WHAT NEEDS TO BE DONE
Wherever "elems" turns up in a line of the entries below, that line counts. Say how many such lines there are, with no other words.

——————————

(** The mappings the validator inspects: the query itself, a mapping that is
    the value of a key of an inspected mapping, and a mapping that is a
    direct element of a sequence that is such a value. *)
Inductive reaches : dict -> dict -> Prop :=
| reaches_self d : reaches d d
| reaches_value d key d' d'' :
    In (key, PyDict d') d -> reaches d' d'' -> reaches d d''
| reaches_element d key elems d' d'' :
    In (key, PyList elems) d -> In (PyDict d') elems -> reaches d' d'' -> reaches d d''.

(** [k] is a key of a mapping the validator inspects. *)
Definition inspects (d : dict) (k : pystr) : Prop :=
  exists d', reaches d d' /\ In k (dict_keys d').

Definition is_operator (k : pystr) : bool := startswith (py "$") k.

(** The name of a stage: [next(iter(stage.keys()))]. *)
Definition stage_name (stage : pyobj) : option pystr :=
  match stage with
  | PyDict ((name, _) :: _) => Some name
  | _ => None
  end.

Definition listed (name : pystr) (allow_dangerous : bool) : Prop :=
  In name AggregationValidator.SAFE_STAGES
  \/ (In name AggregationValidator.DANGEROUS_STAGES /\ allow_dangerous = true).

(** ** The gateway of an operation *)

(** The exception classes the gateway raises by itself. *)
Definition gateway_class (e : exn) : Prop :=
  match e with
  | ValueError _ | PermissionError _ | AttributeError _ => True
  | _ => False
  end.

(** [if not self.allow_dangerous: raise PermissionError(msg)] *)
Definition require_dangerous (allow_dangerous : bool) (msg : pystr) : result unit :=
  if negb allow_dangerous then Raise (PermissionError msg) else OK tt.

(** The checks an operation makes before it reaches the store, in the order
    its handler makes them: the dangerous-mode gate, the validator, the
    sanitizer. [gateway] raises what the first failing check raises. *)
Definition gateway (json_dumps : pyobj -> pystr) (allow_dangerous : bool) (t : tool)
    : result unit :=
  match t with
  | ToolFindDocuments _ _ query _ _ _ _
  | ToolFindOneDocument _ _ query _
  | ToolCountDocuments _ _ query =>
      QueryValidator.validate_query (default_query query) allow_dangerous ;;;
      InputSanitizer.sanitize_query (default_query query) ;;; OK tt
  | ToolInsertDocument _ _ document =>
      require_dangerous allow_dangerous (py "Write operations require dangerous mode") ;;;
      InputSanitizer.sanitize_document json_dumps document ;;; OK tt
  | ToolUpdateDocument _ _ query update _ =>
      require_dangerous allow_dangerous (py "Write operations require dangerous mode") ;;;
      QueryValidator.validate_query query allow_dangerous ;;;
      InputSanitizer.sanitize_query query ;;;
      InputSanitizer.sanitize_document json_dumps update ;;; OK tt
  | ToolDeleteDocument _ _ query =>
      require_dangerous allow_dangerous (py "Write operations require dangerous mode") ;;;
      QueryValidator.validate_query query allow_dangerous ;;;
      InputSanitizer.sanitize_query query ;;; OK tt
  | ToolAggregatePipeline _ _ pipeline _ max_stages =>
      AggregationValidator.validate_pipeline pipeline allow_dangerous max_stages ;;;
      comprehension InputSanitizer.sanitize_query pipeline ;;; OK tt
  | ToolExplainAggregation _ _ pipeline =>
      AggregationValidator.validate_pipeline pipeline allow_dangerous 20
  | ToolCreateIndex _ _ _ _ =>
      require_dangerous allow_dangerous (py "Index creation requires dangerous mode")
  end.

(** The handlers whose [try] ends in [except Exception]. *)
Definition catches_all (t : tool) : option pystr :=
  match t with
  | ToolFindDocuments _ _ _ _ _ _ _ => Some (py "Find operation failed: ")
  | ToolAggregatePipeline _ _ _ _ _ => Some (py "Pipeline execution failed: ")
  | _ => None
  end.

(** What the caller receives when the gateway raised [e]. *)
Definition reported (t : tool) (e : exn) : exn :=
  match catches_all t with
  | Some prefix => RuntimeError (prefix ++ str_of_exn e)
  | None => e
  end.

(** ** Dispatched pipelines *)

(** A stage of the pipeline has the key [$limit]. *)
Definition pipeline_has_limit (pipeline : list pyobj) : bool :=
  existsb (fun stage =>
             match stage with
             | PyDict items => dict_contains (py "$limit") items
             | _ => false
             end) pipeline.

(** [{'$limit': limit}] *)
Definition limit_stage (limit : Z) : dict := [(py "$limit", PyInt limit)].

Definition count_limit_stages (pipeline : list dict) : nat :=
  List.length (filter (dict_contains (py "$limit")) pipeline).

——————————

TASK RESPONSE
2